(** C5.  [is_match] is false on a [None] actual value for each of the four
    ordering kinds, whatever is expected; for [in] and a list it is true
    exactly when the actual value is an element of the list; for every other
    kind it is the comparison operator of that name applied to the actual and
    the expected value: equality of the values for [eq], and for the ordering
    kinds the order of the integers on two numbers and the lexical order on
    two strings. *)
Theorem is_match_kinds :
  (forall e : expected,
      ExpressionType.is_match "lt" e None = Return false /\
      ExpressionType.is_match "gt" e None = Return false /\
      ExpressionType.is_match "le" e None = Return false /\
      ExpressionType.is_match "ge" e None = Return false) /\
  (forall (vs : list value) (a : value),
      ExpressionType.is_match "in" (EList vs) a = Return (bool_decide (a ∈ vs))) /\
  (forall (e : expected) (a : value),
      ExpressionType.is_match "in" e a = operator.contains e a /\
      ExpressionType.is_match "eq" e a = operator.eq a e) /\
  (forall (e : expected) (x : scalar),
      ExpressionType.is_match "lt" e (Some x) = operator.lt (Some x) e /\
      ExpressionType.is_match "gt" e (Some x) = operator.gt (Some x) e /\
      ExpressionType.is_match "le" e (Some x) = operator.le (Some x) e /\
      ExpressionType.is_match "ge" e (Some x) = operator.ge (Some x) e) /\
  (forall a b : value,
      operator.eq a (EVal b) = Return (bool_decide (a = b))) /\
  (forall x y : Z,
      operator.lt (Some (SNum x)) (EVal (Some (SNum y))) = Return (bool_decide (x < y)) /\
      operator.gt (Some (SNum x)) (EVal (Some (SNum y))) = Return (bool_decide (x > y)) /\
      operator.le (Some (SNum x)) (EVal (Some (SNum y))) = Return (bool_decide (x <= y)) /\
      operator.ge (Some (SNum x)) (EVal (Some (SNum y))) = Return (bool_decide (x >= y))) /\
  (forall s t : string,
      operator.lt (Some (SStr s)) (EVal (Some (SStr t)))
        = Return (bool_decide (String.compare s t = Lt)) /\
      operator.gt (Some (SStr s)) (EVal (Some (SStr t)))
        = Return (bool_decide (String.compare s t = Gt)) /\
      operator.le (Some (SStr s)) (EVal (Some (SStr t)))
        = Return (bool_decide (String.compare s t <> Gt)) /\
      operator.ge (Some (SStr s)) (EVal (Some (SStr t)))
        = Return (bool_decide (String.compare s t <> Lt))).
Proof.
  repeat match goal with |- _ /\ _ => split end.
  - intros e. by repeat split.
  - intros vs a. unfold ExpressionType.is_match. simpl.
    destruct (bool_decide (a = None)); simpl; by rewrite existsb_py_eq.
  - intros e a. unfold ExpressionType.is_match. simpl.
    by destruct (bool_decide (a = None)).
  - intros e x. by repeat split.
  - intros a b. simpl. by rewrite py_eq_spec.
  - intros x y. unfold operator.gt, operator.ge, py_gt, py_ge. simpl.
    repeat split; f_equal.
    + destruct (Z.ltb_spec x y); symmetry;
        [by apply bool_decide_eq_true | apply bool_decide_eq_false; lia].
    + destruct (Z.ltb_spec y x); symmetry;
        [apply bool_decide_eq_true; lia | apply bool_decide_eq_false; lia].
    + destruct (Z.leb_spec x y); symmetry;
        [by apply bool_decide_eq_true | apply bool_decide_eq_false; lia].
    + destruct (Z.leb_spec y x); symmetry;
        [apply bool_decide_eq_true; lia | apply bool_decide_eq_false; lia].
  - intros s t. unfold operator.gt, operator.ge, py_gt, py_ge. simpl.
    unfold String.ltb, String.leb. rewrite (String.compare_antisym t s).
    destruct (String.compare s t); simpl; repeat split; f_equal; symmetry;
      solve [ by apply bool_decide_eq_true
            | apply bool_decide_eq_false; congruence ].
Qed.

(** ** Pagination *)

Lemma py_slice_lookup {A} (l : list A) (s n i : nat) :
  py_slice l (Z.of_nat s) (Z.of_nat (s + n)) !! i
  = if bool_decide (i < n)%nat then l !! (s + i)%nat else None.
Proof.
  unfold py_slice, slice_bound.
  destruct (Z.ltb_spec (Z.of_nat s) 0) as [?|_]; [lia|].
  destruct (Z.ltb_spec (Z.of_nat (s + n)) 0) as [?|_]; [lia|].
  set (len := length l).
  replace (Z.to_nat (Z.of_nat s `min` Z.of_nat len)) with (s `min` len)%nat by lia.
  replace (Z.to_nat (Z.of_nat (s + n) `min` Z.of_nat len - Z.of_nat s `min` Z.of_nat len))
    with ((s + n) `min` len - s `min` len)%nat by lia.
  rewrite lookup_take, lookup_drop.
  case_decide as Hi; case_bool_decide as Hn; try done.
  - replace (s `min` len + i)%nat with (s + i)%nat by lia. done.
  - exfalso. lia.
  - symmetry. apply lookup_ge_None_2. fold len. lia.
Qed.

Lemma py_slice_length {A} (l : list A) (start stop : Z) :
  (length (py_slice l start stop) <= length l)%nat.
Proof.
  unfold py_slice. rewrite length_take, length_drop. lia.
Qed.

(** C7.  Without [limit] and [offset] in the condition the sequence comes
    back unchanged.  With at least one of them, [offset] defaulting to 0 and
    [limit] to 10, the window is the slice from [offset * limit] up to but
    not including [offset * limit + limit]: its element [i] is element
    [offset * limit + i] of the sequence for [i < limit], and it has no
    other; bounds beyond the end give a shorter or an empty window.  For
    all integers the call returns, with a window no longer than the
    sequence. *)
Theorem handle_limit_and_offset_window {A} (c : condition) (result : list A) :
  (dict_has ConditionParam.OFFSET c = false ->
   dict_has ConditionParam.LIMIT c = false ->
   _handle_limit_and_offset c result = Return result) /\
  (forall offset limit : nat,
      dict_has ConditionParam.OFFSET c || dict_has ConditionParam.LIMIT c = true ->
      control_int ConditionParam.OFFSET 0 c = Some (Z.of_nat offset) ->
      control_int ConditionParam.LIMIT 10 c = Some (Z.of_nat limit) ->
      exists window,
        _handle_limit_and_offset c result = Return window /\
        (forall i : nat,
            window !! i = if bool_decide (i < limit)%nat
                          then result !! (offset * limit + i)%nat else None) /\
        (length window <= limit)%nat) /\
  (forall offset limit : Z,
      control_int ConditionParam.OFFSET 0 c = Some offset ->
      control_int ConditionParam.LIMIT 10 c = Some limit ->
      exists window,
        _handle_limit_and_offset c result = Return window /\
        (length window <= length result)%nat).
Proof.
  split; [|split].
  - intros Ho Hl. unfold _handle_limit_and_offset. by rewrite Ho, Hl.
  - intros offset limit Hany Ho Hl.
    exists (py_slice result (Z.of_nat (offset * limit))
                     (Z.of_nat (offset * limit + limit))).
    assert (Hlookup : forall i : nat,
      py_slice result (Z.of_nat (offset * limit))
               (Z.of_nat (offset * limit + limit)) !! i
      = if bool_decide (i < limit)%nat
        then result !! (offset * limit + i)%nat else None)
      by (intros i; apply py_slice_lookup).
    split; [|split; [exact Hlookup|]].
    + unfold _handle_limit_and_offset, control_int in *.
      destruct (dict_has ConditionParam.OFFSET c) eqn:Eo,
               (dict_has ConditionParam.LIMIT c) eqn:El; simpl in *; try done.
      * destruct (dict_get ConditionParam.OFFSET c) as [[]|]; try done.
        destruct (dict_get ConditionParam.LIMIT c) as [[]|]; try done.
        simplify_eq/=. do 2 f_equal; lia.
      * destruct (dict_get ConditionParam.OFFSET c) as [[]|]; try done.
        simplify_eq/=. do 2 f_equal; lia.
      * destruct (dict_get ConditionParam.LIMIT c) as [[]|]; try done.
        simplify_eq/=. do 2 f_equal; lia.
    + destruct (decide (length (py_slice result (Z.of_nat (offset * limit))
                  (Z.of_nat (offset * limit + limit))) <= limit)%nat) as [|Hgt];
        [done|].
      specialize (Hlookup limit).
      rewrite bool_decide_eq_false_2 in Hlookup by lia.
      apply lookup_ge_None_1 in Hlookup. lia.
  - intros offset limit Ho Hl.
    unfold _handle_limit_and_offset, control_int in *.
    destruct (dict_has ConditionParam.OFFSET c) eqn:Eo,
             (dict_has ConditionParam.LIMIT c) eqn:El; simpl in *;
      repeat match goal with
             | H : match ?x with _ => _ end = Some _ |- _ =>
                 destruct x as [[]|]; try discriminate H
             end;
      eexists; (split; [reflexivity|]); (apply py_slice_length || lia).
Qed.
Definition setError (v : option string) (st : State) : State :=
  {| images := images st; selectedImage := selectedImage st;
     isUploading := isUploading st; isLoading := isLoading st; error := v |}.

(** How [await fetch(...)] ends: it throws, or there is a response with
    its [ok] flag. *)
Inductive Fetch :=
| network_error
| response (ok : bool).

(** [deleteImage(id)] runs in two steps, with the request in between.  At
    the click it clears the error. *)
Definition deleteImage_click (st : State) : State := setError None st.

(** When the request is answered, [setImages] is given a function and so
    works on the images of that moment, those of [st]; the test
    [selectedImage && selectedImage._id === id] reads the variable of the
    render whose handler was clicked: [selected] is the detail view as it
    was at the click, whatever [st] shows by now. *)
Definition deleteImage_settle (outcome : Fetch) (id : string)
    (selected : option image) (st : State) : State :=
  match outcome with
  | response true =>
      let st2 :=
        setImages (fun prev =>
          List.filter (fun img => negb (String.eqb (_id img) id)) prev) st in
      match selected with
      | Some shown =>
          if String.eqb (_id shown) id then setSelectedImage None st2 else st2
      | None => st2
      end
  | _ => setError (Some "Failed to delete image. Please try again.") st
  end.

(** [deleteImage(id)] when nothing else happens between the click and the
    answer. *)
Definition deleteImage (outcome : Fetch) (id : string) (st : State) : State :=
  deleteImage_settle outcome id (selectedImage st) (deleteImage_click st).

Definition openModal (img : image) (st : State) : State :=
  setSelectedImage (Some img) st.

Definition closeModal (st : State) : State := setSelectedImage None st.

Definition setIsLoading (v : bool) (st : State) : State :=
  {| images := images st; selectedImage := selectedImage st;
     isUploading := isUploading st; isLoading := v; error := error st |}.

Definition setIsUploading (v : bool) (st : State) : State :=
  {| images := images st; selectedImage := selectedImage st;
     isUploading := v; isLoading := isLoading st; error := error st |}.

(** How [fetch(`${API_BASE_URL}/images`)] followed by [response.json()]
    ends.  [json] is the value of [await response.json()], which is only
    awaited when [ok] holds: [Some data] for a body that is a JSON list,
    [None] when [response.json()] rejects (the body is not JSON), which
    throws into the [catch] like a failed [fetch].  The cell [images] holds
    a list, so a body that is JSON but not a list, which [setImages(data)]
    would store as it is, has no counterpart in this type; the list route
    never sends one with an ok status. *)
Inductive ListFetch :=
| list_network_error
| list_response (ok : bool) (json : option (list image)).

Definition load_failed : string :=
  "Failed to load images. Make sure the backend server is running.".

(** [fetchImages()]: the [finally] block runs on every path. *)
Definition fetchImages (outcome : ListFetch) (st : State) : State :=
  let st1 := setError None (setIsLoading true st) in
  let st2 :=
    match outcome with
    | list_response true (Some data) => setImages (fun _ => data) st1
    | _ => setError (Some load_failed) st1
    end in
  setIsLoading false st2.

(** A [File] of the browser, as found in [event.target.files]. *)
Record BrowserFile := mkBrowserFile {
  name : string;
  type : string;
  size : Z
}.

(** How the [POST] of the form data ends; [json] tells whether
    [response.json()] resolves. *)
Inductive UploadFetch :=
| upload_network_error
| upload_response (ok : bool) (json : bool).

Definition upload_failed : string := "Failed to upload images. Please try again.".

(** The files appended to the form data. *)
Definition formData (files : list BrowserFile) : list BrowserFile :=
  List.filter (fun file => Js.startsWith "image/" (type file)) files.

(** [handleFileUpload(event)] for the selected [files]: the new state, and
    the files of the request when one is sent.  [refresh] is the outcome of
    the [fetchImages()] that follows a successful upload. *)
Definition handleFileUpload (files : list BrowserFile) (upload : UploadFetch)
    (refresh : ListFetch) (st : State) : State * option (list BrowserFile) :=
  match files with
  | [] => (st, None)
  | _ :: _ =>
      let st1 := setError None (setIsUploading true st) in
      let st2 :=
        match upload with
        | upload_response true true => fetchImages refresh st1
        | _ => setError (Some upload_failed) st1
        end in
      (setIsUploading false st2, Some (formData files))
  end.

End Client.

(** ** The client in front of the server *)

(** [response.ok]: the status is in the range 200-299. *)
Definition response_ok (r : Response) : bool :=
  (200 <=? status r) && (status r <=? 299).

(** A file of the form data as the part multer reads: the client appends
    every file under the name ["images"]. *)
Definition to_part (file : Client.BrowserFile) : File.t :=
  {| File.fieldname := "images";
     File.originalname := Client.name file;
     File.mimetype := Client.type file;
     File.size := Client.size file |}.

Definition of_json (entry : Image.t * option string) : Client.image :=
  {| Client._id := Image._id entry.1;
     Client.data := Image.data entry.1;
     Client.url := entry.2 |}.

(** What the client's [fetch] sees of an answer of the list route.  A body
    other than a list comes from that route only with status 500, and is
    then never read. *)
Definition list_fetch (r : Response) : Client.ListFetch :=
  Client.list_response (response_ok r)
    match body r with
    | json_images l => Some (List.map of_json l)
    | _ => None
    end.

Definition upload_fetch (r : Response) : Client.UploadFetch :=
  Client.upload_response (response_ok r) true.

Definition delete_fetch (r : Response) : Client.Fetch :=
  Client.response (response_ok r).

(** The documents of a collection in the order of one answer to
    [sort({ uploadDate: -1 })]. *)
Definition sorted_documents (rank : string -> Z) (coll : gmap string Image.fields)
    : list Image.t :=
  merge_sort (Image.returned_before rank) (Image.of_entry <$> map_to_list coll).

§ Your instructions: Print, please, the lines above from the very first through the one that holds "(forall a b", both included, word for word and with nothing else.

§ Answer to this task:
(** C5.  [is_match] is false on a [None] actual value for each of the four
    ordering kinds, whatever is expected; for [in] and a list it is true
    exactly when the actual value is an element of the list; for every other
    kind it is the comparison operator of that name applied to the actual and
    the expected value: equality of the values for [eq], and for the ordering
    kinds the order of the integers on two numbers and the lexical order on
    two strings. *)
Theorem is_match_kinds :
  (forall e : expected,
      ExpressionType.is_match "lt" e None = Return false /\
      ExpressionType.is_match "gt" e None = Return false /\
      ExpressionType.is_match "le" e None = Return false /\
      ExpressionType.is_match "ge" e None = Return false) /\
  (forall (vs : list value) (a : value),
      ExpressionType.is_match "in" (EList vs) a = Return (bool_decide (a ∈ vs))) /\
  (forall (e : expected) (a : value),
      ExpressionType.is_match "in" e a = operator.contains e a /\
      ExpressionType.is_match "eq" e a = operator.eq a e) /\
  (forall (e : expected) (x : scalar),
      ExpressionType.is_match "lt" e (Some x) = operator.lt (Some x) e /\
      ExpressionType.is_match "gt" e (Some x) = operator.gt (Some x) e /\
      ExpressionType.is_match "le" e (Some x) = operator.le (Some x) e /\
      ExpressionType.is_match "ge" e (Some x) = operator.ge (Some x) e) /\
  (forall a b : value,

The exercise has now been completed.